With fairly young children always in the house Mom hasn't taken a job in town; she hasn't worked away from home since she was single, and it probably doesn't appeal to her. Now, as it turns out, she can be productive without leaving the house.

Everyone is quite excited when the baby is finally due. All the others were delivered at home with the help of a midwife; this will be the first one to be born in a hospital. And this will also be the first natural Canadian in the family! The doctor is concerned about Mom's age, but she is not worried at all, and Dad seems quite happy about it.

When Mom goes to the hospital Jack is in charge of things at home. Neddie and Addie don't seem to have a problem with that, although they're both older than he is. They're used to Jack taking the lead.

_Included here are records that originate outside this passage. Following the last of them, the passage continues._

Lemma nats_ok_grows x x' ns :
  (length (n_all x) <= length (n_all x'))%nat → (length (n_plain x) <= length (n_plain x'))%nat →
  nats_ok x ns → nats_ok x' ns.
Proof. unfold nats_ok. destruct (ns_target ns); intros ?? [? ?]; (split; [lia|done]). Qed.

(** A step that leaves the calls, the lock and the table alone. *)
Lemma wired_frame x rs us ps ks :
  wired x → routes_inv rs us → length rs = length (n_all x) → length us = length (n_subs x) →
  (length (n_plain x) <= length ps)%nat →
  (∀ o u, n_subs x !! o = Some u → rs_close u = KLocked → ∃ u', us !! o = Some u' ∧ rs_close u' = KLocked) →
  (∀ k ns, ks !! k = Some ns → n_nats x !! k = Some ns ∨ nats_ok (MkTransport (n_mu x) (n_routers x) rs us ps ks (n_calls x)) ns) →
  (∀ p q, ps !! p = Some q → chan_closed (ps_msgChan q) = false) →
  wired (MkTransport (n_mu x) (n_routers x) rs us ps ks (n_calls x)).
Proof.
  intros [W1 W2 W3 W4 W5 W6] Hr Hlr Hlu Hlp Hk Hks Hps. split; simpl.
  - done.
  - intros [n r f|o] Hmu; specialize (W2 _ Hmu); simpl in *; [by rewrite Hlr|]. destruct W2 as (u & Hu & Hc). by eapply Hk.
  - intros n ca Hca. eapply call_ok_grows, W3; [..|done]; simpl; lia.
  - intros ch r Hch. rewrite Hlr. by eapply W4.
  - intros k ns Hns. destruct (Hks k ns Hns) as [Hold|?]; [|done]. eapply nats_ok_grows, W5; [..|done]; simpl; lia.
  - done.
Qed.

Lemma Unsubscribe_lookup (ks : list natsSub) sub k ns :
  Unsubscribe ks sub !! k = Some ns →
  ∃ ns0, ks !! k = Some ns0 ∧ ((sub = Some k ∧ ns = unsubscribed ns0) ∨ (sub ≠ Some k ∧ ns = ns0)).
Proof.
  unfold Unsubscribe. destruct sub as [k'|]; [|intros ?; exists ns; auto]. rewrite list_lookup_alter. case_decide as Hk.
  - intros (ns0 & Hk' & ->)%fmap_Some. subst k'. exists ns0. auto.
  - intros ?. exists ns. split; [done|right]. split; congruence.
Qed.

(** Where a subscription is replaced by one that is where it was, or not yet at its
    router's. *)
Lemma locked_insert (us : list routerSubscription) o u u' :
  us !! o = Some u → (rs_close u = KLocked → rs_close u' = KLocked) →
  ∀ o' u0, us !! o' = Some u0 → rs_close u0 = KLocked → ∃ u1, <[o := u']> us !! o' = Some u1 ∧ rs_close u1 = KLocked.
Proof.
  intros Hu Hk o' u0 Hu0 Hk0. destruct (decide (o' = o)) as [->|Hne].
  - exists u'. simplify_eq. split; [by eapply list_lookup_insert_eq, lookup_lt_Some|auto].
  - exists u0. by rewrite list_lookup_insert_ne.
Qed.

Lemma locked_same (us : list routerSubscription) o u :
  us !! o = Some u → rs_close u = KLocked → ∃ u', us !! o = Some u' ∧ rs_close u' = KLocked.
Proof. eauto. Qed.

Definition safe (f : transport → outcome) : Prop :=
  ∀ x, wired x → match f x with Next x' => wired x' | Blocked => True | Panic => False end.

(** A step of a subscription's user. *)
Lemma wired_user x o u u' :
  wired x → n_subs x !! o = Some u →
  rs_router u' = rs_router u → rs_channel u' = rs_channel u → rs_since u' = rs_since u →
  routed (rs_close u') = routed (rs_close u) → chan_closed (rs_msgChan u') = returned (rs_close u') →
  (called (rs_close u') = true → rs_canceled u' = true) → (rs_canceled u' = false → rs_canceled u = false) →
  got u' = got u → (rs_close u = KLocked → rs_close u' = KLocked) → wired (set_subs x (<[o := u']> (n_subs x))).
Proof.
  intros W Hu ???????? Hk. apply (wired_frame x (n_all x) _ (n_plain x) (n_nats x)); try done.
  - by eapply routes_inv_user, W.
  - by rewrite length_insert.
  - by eapply locked_insert.
  - auto.
  - apply W.
Qed.

Lemma safe_close o : safe (step (LClose o)).
Proof.
  intros x W. cbn [step]. destruct (n_subs x !! o) as [u|] eqn:Hu; [|done].
  destruct (rs_close u) eqn:Hk; try done. destruct (rs_live u); [|done].
  apply (wired_user x o u); rewrite ?Hk; try done. simpl. destruct (w_routes _ W) as [_ V _ _ _ _ _ _].
  by rewrite (V o u Hu), Hk.
Qed.

Lemma safe_cancel o : safe (step (LCancel o)).
Proof.
  intros x W. cbn [step]. destruct (n_subs x !! o) as [u|] eqn:Hu; [|done].
  apply (wired_user x o u); try done. by apply (v_chan _ _ (w_routes _ W) o u).
Qed.

Lemma safe_read o : safe (step (LRead o)).
Proof.
  intros x W. cbn [step]. destruct (n_subs x !! o) as [u|] eqn:Hu; [|done].
  destruct (chan_recv (rs_msgChan u)) as [m c| |] eqn:Hc; try done.
  apply chan_recv_closed in Hc as (Hcl & _ & Hb). apply (wired_user x o u); try done.
  - simpl. rewrite Hcl. by apply (v_chan _ _ (w_routes _ W) o u).
  - by apply (v_cancel _ _ (w_routes _ W) o u).
  - unfold got. simpl. by rewrite Hb, <- (assoc_L (++)).
Qed.

Lemma safe_closer o : safe (step (LCloser o)).
Proof.
  intros x W. cbn [step]. destruct (n_subs x !! o) as [u|] eqn:Hu; [|done]. unfold closer_step.
  pose proof (w_routes _ W) as V. destruct (rs_close u) eqn:Hk; try done.
  - destruct (n_mu x) eqn:Hmu; [done|].
    assert (W' : wired (set_subs x (<[o := with_close u KLocked (rs_canceled u)]> (n_subs x)))).
    { apply (wired_user x o u); rewrite ?Hk; try done; simpl; [by rewrite (v_chan _ _ V o u Hu), Hk|].
      intros _. apply (v_cancel _ _ V o u Hu). by rewrite Hk. }
    destruct W' as [W1 W2 W3 W4 W5 W6]. split; try done. simpl. intros sec [= <-].
    exists (with_close u KLocked (rs_canceled u)). split; [by eapply list_lookup_insert_eq, lookup_lt_Some|done].
  - unfold chan_close. rewrite (v_chan _ _ V o u Hu), Hk. simpl.
    apply (wired_user x o u); rewrite ?Hk; try done. simpl. intros _. apply (v_cancel _ _ V o u Hu). by rewrite Hk.
Qed.

(** *** Calls and sections *)

(** Calls appended or moved on. *)
Lemma wired_calls x cs :
  wired x → (∀ n ca, n_calls x !! n = Some ca → ca_at ca = ALocked → cs !! n = Some ca) →
  (∀ n ca, cs !! n = Some ca → call_ok x ca) → wired (set_calls x cs).
Proof.
  intros [W1 W2 W3 W4 W5 W6] Hle Hcs. split; try done. simpl. intros [n r f|o] Hmu; specialize (W2 _ Hmu); simpl in *; [|done].
  destruct W2 as [(ca & ? & ?) ?]. split; [exists ca; auto|done].
Qed.

Lemma wired_call x n ca a :
  wired x → n_calls x !! n = Some ca → ca_at ca ≠ ALocked → call_ok x (call_at ca a) → wired (set_calls x (<[n := call_at ca a]> (n_calls x))).
Proof.
  intros W Hca Hl Ha. apply wired_calls; [done|..].
  { intros n' ca' Hca' Hl'. rewrite list_lookup_insert_ne; [done|]. intros ->. by simplify_eq. }
  intros n' ca' [[_ ->]|[_ ?]]%list_lookup_insert_cases; [done|by eapply W].
Qed.

Lemma wired_find_router x n ca :
  wired x → n_mu x = None → n_calls x !! n = Some ca → ca_at ca = ALock → wired (find_router x n ca).
Proof.
  intros W Hmu Hca Hat. assert (Hn : (n < length (n_calls x))%nat) by (by eapply lookup_lt_Some).
  assert (Hl : ca_at ca ≠ ALocked) by (by rewrite Hat). unfold find_router.
  destruct (n_routers x !! _) as [r|] eqn:Hr.
  - pose proof (w_table _ W _ _ Hr) as Hlt. destruct (n_all x !! r) as [rt|] eqn:Hrt; [|done].
    case_bool_decide; [|by apply wired_call].
    destruct (wired_call x n ca ALocked W Hca Hl I) as [W1 _ W3 W4 W5 W6]. split; try done. simpl. intros sec [= <-].
    simpl. split; [|done]. eexists. by rewrite list_lookup_insert_eq.
  - destruct (wired_call x n ca ALocked W Hca Hl I) as [W1 _ W3 W4 W5 W6]. split; fields.
    + by apply routes_inv_router.
    + intros sec [= <-]. simpl. rewrite length_app. simpl. split; [|lia]. eexists. by rewrite list_lookup_insert_eq.
    + intros n' ca' Hca'. eapply call_ok_grows, (W3 n' ca' Hca'); simpl; [rewrite length_app|]; lia.
    + intros ch r [[_ <-]|[_ Hch]]%lookup_insert_Some; rewrite length_app; simpl; [lia|]. specialize (W4 ch r Hch). simpl in W4. lia.
    + intros k ns Hns. eapply nats_ok_grows, (W5 k ns Hns); simpl; [rewrite length_app|]; lia.
    + done.
Qed.
Lemma nats_router_delivers_witness : ∃ x u, run shared New = Some x ∧ n_subs x !! 0 = Some u ∧ got u = [message_for "a"] ∧
  ∃ rt, n_all x !! rs_router u = Some rt ∧
    got u ++ coming rt 0 `sublist_of` wanted rt u ∧
    (rs_canceled u = false → got u ++ coming rt 0 = wanted rt u) ∧
    ∀ k ns, n_nats x !! k = Some ns → ns_target ns = ToRouter (rs_router u) →
      rt_sub rt = Some k ∧
      filter (λ m, decodable m = true) (delivered k shared)
        = rt_log rt ++ in_hand ns ++ filter (λ m, decodable m = true) (ns_pending ns).
Proof.
  assert (∃ x u, run shared New = Some x ∧ n_subs x !! 0 = Some u ∧ got u = [message_for "a"]) as (x & u & Hx & Hu & Hg)
    by (vm_compute; by eexists _, _).
  exists x, u. split; [exact Hx|]. split; [exact Hu|]. split; [exact Hg|]. exact (nats_router_delivers shared x 0 u Hx Hu).
Defined.

Lemma nats_table_exact_witness : ∃ x rt, run shared New = Some x ∧ n_all x !! 0 = Some rt ∧
  (rt_routes rt ≠ ∅ ↔ n_routers x !! rt_channel rt = Some 0) ∧
  (rt_routes rt ≠ ∅ → match rt_sub rt with
     | Some k => ∃ ns, n_nats x !! k = Some ns ∧ ns_target ns = ToRouter 0 ∧ ns_subject ns = rt_channel rt ∧ ns_active ns = true
     | None => ∃ n ca o, n_calls x !! n = Some ca ∧ ca_at ca = ANats 0 o end) ∧
  (∀ k ns, n_nats x !! k = Some ns → ns_target ns = ToRouter 0 → ns_active ns = true → n_routers x !! ns_subject ns = Some 0).
Proof.
  assert (∃ x rt, run shared New = Some x ∧ n_all x !! 0 = Some rt ∧ n_mu x = None) as (x & rt & Hx & Hr & Hm)
    by (vm_compute; by eexists _, _).
  exists x, rt. split; [exact Hx|]. split; [exact Hr|].
  exact (nats_table_exact shared x 0 rt Hx ltac:(vm_compute; reflexivity) Hr Hm).
Defined.
End examples.
(* ===== verification/ClientStream.v ===== *)
(** * ClientStream.v: the streams of a client ([src/pkg/client/stream.go], and the stream
    messages of [client.go]'s loop)

    The loop that reads the client's subscriptions, the goroutines in [OpenStream], and
    for each stream its [runClientStream] and what its user does, in all their
    interleavings.  A stream is [StreamCore]'s: its steps are steps here, and closing it
    takes it out of [streamChannels].  [StreamOpen] has an [OpenStream] as
    one function.

    The subscriptions are their channels.  Of the loop's messages this has the streams'
    and the claims; [Router] has the requests'. *)
From S2P Require Import Prelude Errors Bus Info Metadata Interceptors Float32 Options Messages Selection ClientRPC StreamCore StreamOpen.

Section client_stream.
Context `{GrpcApi} `{!StatusApi} `{!Codec} {T : carried} (itoa : Z → string) (cl : RPCClient T) (recvType : string).

(** [runClientStream]: at its [select], in the call of [HandleStream], in the stream's
    [Close] (its closer [c]), or returned. *)
Inductive floop : Type :=
| FSelect
| FHandling
| FClosing (c : nat)
| FReturned.

(** An [OpenStream] from its publication on: before it, in [selectServerUntil], before it
    publishes its decision for a server, waiting for the acknowledgement, in the stream's
    [Close] with the error to return, in the deferred function, or returned. *)
Inductive otask : Type :=
| TPublish
| TSelect (v : vars)
| TGrant (serverID : string)
| TAck
| TClosing (c : nat) (err : error)
| TLeaving (err : option error)
| TOver (err : option error).
(* ===== verification/Naming.v ===== *)
(** * Naming.v: the names the code generator makes
    ([src/protoc-gen-psrpc/internal/gen/stringutils/stringutils.go],
    [go_naming.go])

    Identifiers of Go from those of protobuf, and the names of packages and files.
    [unicode.IsLetter] and [unicode.IsDigit] are tables of Unicode, which are parameters
    that are known on ASCII; package [path] is written out. *)
From S2P Require Import Prelude Errors Bus Info.

(** ** [stringutils.go] *)

Definition isASCIILower (c : ascii) : bool := between 97 122 (Z_of_byte c).
Definition isASCIIUpper (c : ascii) : bool := between 65 90 (Z_of_byte c).
Definition isASCIIDigit (c : ascii) : bool := between 48 57 (Z_of_byte c).

(** [c ^= ' ']. *)
Definition flip_case (c : ascii) : ascii := byte_of_Z (Z.lxor (Z_of_byte c) 32).

Definition next_lower (l : bytes) : bool := match l with c :: _ => isASCIILower c | [] => false end.

(** The loop of [CamelCase]; [inw] says that it is in the inner one, which takes the lower
    case letters that follow. *)
Fixpoint camel (inw : bool) (l : bytes) : bytes :=
  match l with
  | [] => []
  | c :: rest =>
      if inw && isASCIILower c then c :: camel true rest
      else if bool_decide (c = "_"%char) && next_lower rest then camel false rest
      else if isASCIIDigit c then c :: camel false rest
      else (if isASCIILower c then flip_case c else c) :: camel true rest
  end.

Definition CamelCase (s : string) : string :=
  string_of match bytes_of s with
            | [] => []
            | c :: rest => if bool_decide (c = "_"%char) then "X"%char :: camel false rest else camel false (c :: rest)
            end.

(** [None]: the index of an empty slice panics. *)
Definition LowerCamelCase (s : string) : option string :=
  match bytes_of (CamelCase s) with
  | [] => None
  | c :: rest => Some (string_of (flip_case c :: rest))
  end.

(** What [unicode] says of runes. *)
Class Unicode := {
  IsLetter : Z → bool;
  IsDigit : Z → bool;
  IsLetter_ascii : ∀ c, IsLetter (Z_of_byte c) = true → Z_of_byte c < 128 → isASCIILower c || isASCIIUpper c = true;
  IsLetter_ascii' : ∀ c, isASCIILower c || isASCIIUpper c = true → IsLetter (Z_of_byte c) = true;
  IsDigit_ascii : ∀ c, Z_of_byte c < 128 → IsDigit (Z_of_byte c) = isASCIIDigit c
}.

Section unicode.
Context `{Unicode}.

Definition AlphaDigitize (r : Z) : Z :=
  if IsLetter r || IsDigit r || (r =? Z_of_byte "_") then r else Z_of_byte "_".

(** [strings.Map]. *)
Definition CleanIdentifier (s : string) : string := string_of_runes (AlphaDigitize <$> runes s).
End unicode.

(** [strings.LastIndex] with what is before and after. *)
Fixpoint cut_last (sep : ascii) (l : bytes) : option (bytes * bytes) :=
  match l with
  | [] => None
  | c :: rest =>
      match cut_last sep rest with
      | Some (before, after) => Some (c :: before, after)
      | None => if bool_decide (c = sep) then Some ([], rest) else None
      end
  end.

(** [strings.Index]. *)
Fixpoint cut_first (sep : ascii) (l : bytes) : option (bytes * bytes) :=
  match l with
  | [] => None
  | c :: rest =>
      if bool_decide (c = sep) then Some ([], rest)
      else '(before, after) ← cut_first sep rest; Some (c :: before, after)
  end.

Definition BaseName (name : string) : string :=
  let l := bytes_of name in
  let l := match cut_last "/" l with Some (_, after) => after | None => l end in
  string_of match cut_last "." l with Some (before, _) => before | None => l end.

(** ** Package [path] *)

(** [path.Split]: up to the last slash, and what is after it. *)
Definition path_Split (l : bytes) : bytes * bytes :=
  match cut_last "/" l with Some (dir, file) => (dir ++ ["/"%char], file) | None => ([], l) end.

(** [path.Ext]. *)
Definition path_Ext (l : bytes) : bytes :=
  let '(_, file) := path_Split l in
  match cut_last "." file with Some (_, ext) => "."%char :: ext | None => [] end.

(** The elements of a cleaned path, last first: an empty one and [.] are dropped, [..]
    drops the one before it, and is kept where there is none but at a root. *)
Definition clean_element (rooted : bool) (acc : list bytes) (e : bytes) : list bytes :=
  if bool_decide (e = []) || bool_decide (e = ["."%char]) then acc
  else if bool_decide (e = ["."%char; "."%char]) then
    match acc with
    | e' :: acc' => if bool_decide (e' = ["."%char; "."%char]) then e :: acc else acc'
    | [] => if rooted then [] else [e]
    end
  else e :: acc.

Definition path_Clean (l : bytes) : bytes :=
  let rooted := match l with "/"%char :: _ => true | _ => false end in
  let es := rev (foldl (clean_element rooted) [] (split "/" l)) in
  let body := join "/" es in
  if rooted then "/"%char :: body else match body with [] => ["."%char] | _ => body end.

(** [path.Join] of two elements. *)
Definition path_Join (a b : bytes) : bytes :=
  match a, b with
  | [], [] => []
  | [], _ => path_Clean b
  | _, [] => path_Clean a
  | _, _ => path_Clean (a ++ "/"%char :: b)
  end.

(** [path.Dir]. *)
Definition path_Dir (l : bytes) : bytes := path_Clean (path_Split l).1.

(** [strings.TrimPrefix]. *)
Fixpoint trim_prefix (p l : bytes) : option bytes :=
  match p, l with
  | [], _ => Some l
  | c :: p, c' :: l => if bool_decide (c = c') then trim_prefix p l else None
  | _ :: _, [] => None
  end.

Definition TrimPrefix (l p : bytes) : bytes := default l (trim_prefix p l).

(** ** Descriptors *)

(** What the generator reads of [descriptorpb]'s messages, and of a method's options.  A
    field is an option where the code tells that it is not set. *)
Inductive DescriptorProto : Type :=
| MkDescriptor (name : string) (nested : list DescriptorProto).

Definition d_Name (d : DescriptorProto) : string := let '(MkDescriptor name _) := d in name.
Definition d_NestedType (d : DescriptorProto) : list DescriptorProto := let '(MkDescriptor _ nested) := d in nested.

Inductive RoutingType : Type := QUEUE | AFFINITY | MULTI.

#[export] Instance RoutingType_eq_dec : EqDecision RoutingType.
Proof. solve_decision. Defined.

Record TopicParams : Type := MkTopicParams {
  tp_Names : list string;
  tp_Typed : bool;
  tp_Group : string;
  tp_SingleServer : bool
}.

(** [o_Routing] is the case of the oneof that is set. *)
Record Options : Type := MkOptions {
  o_Subscription : bool;
  o_Stream : bool;
  o_Topics : bool;
  o_TopicParams : option TopicParams;
  o_Type : RoutingType;
  o_Routing : option RoutingType
}.

(** A method's [Options] are [None] where it has none, or not the extension. *)
Record MethodDescriptorProto : Type := MkMethod {
  m_Name : string;
  m_InputType : string;
  m_OutputType : string;
  m_Options : option Options
}.

Record ServiceDescriptorProto : Type := MkService {
  s_Name : string;
  s_Method : list MethodDescriptorProto
}.

Record Location : Type := MkLocation {
  loc_Path : list Z;
  loc_Leading : string;
  loc_Trailing : string;
  loc_LeadingDetached : list string
}.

And Dad's mind is elsewhere, somewhere between the farm and the hospital.

It's a boy! Healthy and lively, and Mom is just fine. They call him Fred. Now there are nine children. A football team? A nice pattern; two girls, a boy, two girls, a boy, two girls, and now, a boy. Three groups of three. Three trinities.

When Mom comes home, she finds she has too much milk. She asks Jack if he wants to help her with that, but he blushes, and says no, I don't think so. And he goes off into the bush. Doesn't she understand the difference? Or did he misunderstand her? He tries to put this out of his mind, but it does not go away. It comes up in his dreams. Everything comes up in his dreams.

Jack has the ability with language that seems to come with the experience of learning several new ones. He has become keenly aware of language and how it works. And all his reading has an effect here too. So he seldom has any problem with grammar, or with spelling.

Perhaps from reading so much, perhaps because he seems more than most people visually oriented, he notices that when he attends to a word, whether speaking or just thinking about it, he sees it in his mind, spelled out in large clear letters, the sort you first see in the lower grades, when words are taught for the first time. So to see how to spell a word, he only has to look at it in his head. The people he checks with don't seem to have this facility.